Au-delà du fait que les contribuables soient mécontents de payer pour des conseils sans grands impacts (d’ailleurs considérés dès 2018 par un rapport de la Cour des comptes comme faibles, trop généraux et laconiques) un autre problème est venu se poser : les cabinets de conseil employés par l’État, et McKinsey surtout, ont eu accès à un grand nombre de données sensibles. En travaillant sur des dossiers comme la gestion de la vaccination contre le covid-19 ou d’autres dossiers industriels et stratégiques les cabinets peuvent en effet consulter toutes sortes d’informations confidentielles. Et bien que cela ne paraisse pas anormal au regard des missions qui leur sont confiées les citoyens n’ont pas vu d’un très bon œil que cela arrive aussi fréquemment, sur des dossiers si importants et surtout avec si peu de résultats.

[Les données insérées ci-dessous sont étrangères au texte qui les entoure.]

(* ===== verification/Acceptor.v ===== *)
(** * Opening the listeners

    The constructors of the three listeners, [websocket_listener.cpp] and
    [http_listener.cpp] of [src/infrastructure/network] and
    [websocket_listener.cpp] of [src/infrastructure/websocket], over the
    acceptor of Boost.Asio. *)
From S2P Require Import Prelude.

(** Boost.Asio's acceptor, as the error message of each call, none for
    success; and [make_address], which throws on text that is no address. *)
Class AsioLib : Type := {
  make_address : string -> result string;
  acceptor_open : string * Z -> option string;
  acceptor_set_reuse : string * Z -> option string;
  acceptor_bind : string * Z -> option string;
  acceptor_listen : string * Z -> option string
}.

Section listeners.
Context `{AsioLib}.
Implicit Types (endpoint : string * Z).

(** [if (ec) throw std::runtime_error(prefix + ec.message());] *)
Definition check_error_as (prefix : string) (ec : option string) : result unit :=
  match ec with Some message => Throw (runtime_error (prefix +:+ message)) | None => Ok tt end.
Definition check_error (ec : option string) : result unit := check_error_as EmptyString ec.

Definition WebSocketListener_open endpoint : result unit :=
  _ ← check_error (acceptor_open endpoint);
  _ ← check_error (acceptor_set_reuse endpoint);
  _ ← check_error (acceptor_bind endpoint);
  check_error (acceptor_listen endpoint).

Definition HttpListener_open endpoint : result unit :=
  _ ← check_error (acceptor_open endpoint);
  _ ← check_error (acceptor_set_reuse endpoint);
  _ ← check_error (acceptor_bind endpoint);
  check_error (acceptor_listen endpoint).

(** The listener of the first websocket layer says which call failed. *)
Definition legacy_listener_open endpoint : result unit :=
  _ ← check_error_as "acceptor open failed: " (acceptor_open endpoint);
  _ ← check_error_as "acceptor set_option failed: " (acceptor_set_reuse endpoint);
  _ ← check_error_as "acceptor bind failed: " (acceptor_bind endpoint);
  check_error_as "acceptor listen failed: " (acceptor_listen endpoint).

(** What the calls answer, in their order. *)
Definition opening endpoint : list (option string) :=
  [acceptor_open endpoint; acceptor_set_reuse endpoint; acceptor_bind endpoint;
   acceptor_listen endpoint].

(** A constructor throws the message of the first call that fails. *)
Lemma listener_open_spec endpoint :
  WebSocketListener_open endpoint =
    match mjoin (head (filter is_Some (opening endpoint))) with
    | Some message => Throw (runtime_error message)
    | None => Ok tt
    end.
Proof.
  unfold WebSocketListener_open, opening, check_error, check_error_as.
  destruct (acceptor_open endpoint), (acceptor_set_reuse endpoint), (acceptor_bind endpoint),
    (acceptor_listen endpoint); reflexivity.
Qed.

(** One that returns has made all its calls without an error. *)
Lemma listener_opened endpoint :
  WebSocketListener_open endpoint = Ok tt -> Forall (fun ec => ec = None) (opening endpoint).
Proof.
  unfold WebSocketListener_open, opening, check_error, check_error_as.
  destruct (acceptor_open endpoint), (acceptor_set_reuse endpoint), (acceptor_bind endpoint),
    (acceptor_listen endpoint); by repeat constructor.
Qed.

(** The three constructors succeed on the same endpoints. *)
Lemma listeners_agree endpoint :
  HttpListener_open endpoint = WebSocketListener_open endpoint /\
  is_Ok (legacy_listener_open endpoint) = is_Ok (WebSocketListener_open endpoint).
Proof.
  split; [done|].
  unfold legacy_listener_open, WebSocketListener_open, check_error, check_error_as.
  destruct (acceptor_open endpoint), (acceptor_set_reuse endpoint), (acceptor_bind endpoint),
    (acceptor_listen endpoint); reflexivity.
Qed.
End listeners.
Definition stage_of (s : Server R) : stage :=
  match stopping s with
  | NotStopping => if srv_running s then On else Off
  | JoiningNetwork => Draining
  | JoiningActors => Halting
  end.
Definition working (w : world R) : nat :=
  length (filter (fun wk => is_stopped wk = false) (workers_ w)).
Definition up_of (w : world R) : bool :=
  match terminated w with Some _ => false | None => true end.
Definition life_of (s : Server R) : life :=
  mkLife (stage_of s) (io_stopped (networkThreadPool_ s)) (length (tp_workers (networkThreadPool_ s)))
    (working (actorSystem_ s)) (busy_threads (actorSystem_ s)) (ws_accepts s) (http_accepts s)
    (up_of (actorSystem_ s)).

Definition event_of (o : server_op R) : life_event :=
  match o with
  | OpRun => ERun
  | OpStop => EStop
  | OpJoin => EJoin
  | OpGate (System (WorkerStep _ _)) => EWorker
  | OpGate (System _) => EDispatch
  | OpGate (Connect _) => EAcceptWs
  | OpGate (Session _ _) => EHandleWs
  | OpGate (Destroy _) => ERelease
  | OpHttp (Accepted _) => EAcceptHttp
  | OpHttp _ => EHandleHttp
  end.
End shows.

(** ** Counting *)

Lemma count_insert {A} (f : A -> bool) (l : list A) i x y :
  l !! i = Some x ->
  length (filter (fun a => f a = true) (<[i := y]> l)) + (if f x then 1 else 0) =
  length (filter (fun a => f a = true) l) + (if f y then 1 else 0).
Proof.
  intros Hi. pose proof (lookup_lt_Some _ _ _ Hi) as Hlt.
  rewrite (insert_take_drop _ _ _ Hlt).
  replace (filter (fun a => f a = true) l)
    with (filter (fun a => f a = true) (take i l ++ x :: drop (S i) l))
    by (by rewrite take_drop_middle).
  rewrite !filter_app, !length_app, !filter_cons.
  destruct (f x), (f y); repeat case_decide; try done; cbn; lia.
Qed.

Section counts.
Context `{JsonLib, UuidLib, LockfreeQueueLaws, ActorOrder} {R : Type} `{!MessageRepository R}.
Implicit Types (w : world R).

Lemma count_positive {A} (f : A -> bool) (l : list A) i x :
  l !! i = Some x -> f x = true -> 0 < length (filter (fun a => f a = true) l).
Proof.
  intros Hi Hf. assert (x ∈ filter (fun a => f a = true) l) as Hin.
  { apply list_elem_of_filter. split; [done|]. by eapply list_elem_of_lookup_2. }
  destruct (filter _ l); [by apply elem_of_nil in Hin|cbn; lia].
Qed.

Une opacité attisant la méfiance


Interrogée le 30 mars 2022 en pleine polémique la ministre de la transformation et de la fonction publique Amélie de Montchalin affirme « Il n’y a rien à cacher. Les règles ont été respectées ». Cependant, en dépit des recommandations de la Commission d’accès aux documents administratifs (CADA), qui a fait droit à la demande du Monde d’obtenir des documents de la présidence liés aux missions des cabinets de conseil entre 2017 et 2022, le journal n’obtiendra jamais les documents. Malgré des déclarations de bonne volonté, il apparaît clair que le gouvernement refuse toujours de se montrer véritablement transparent sur ses liens avec les cabinets de conseil, McKinsey en tête.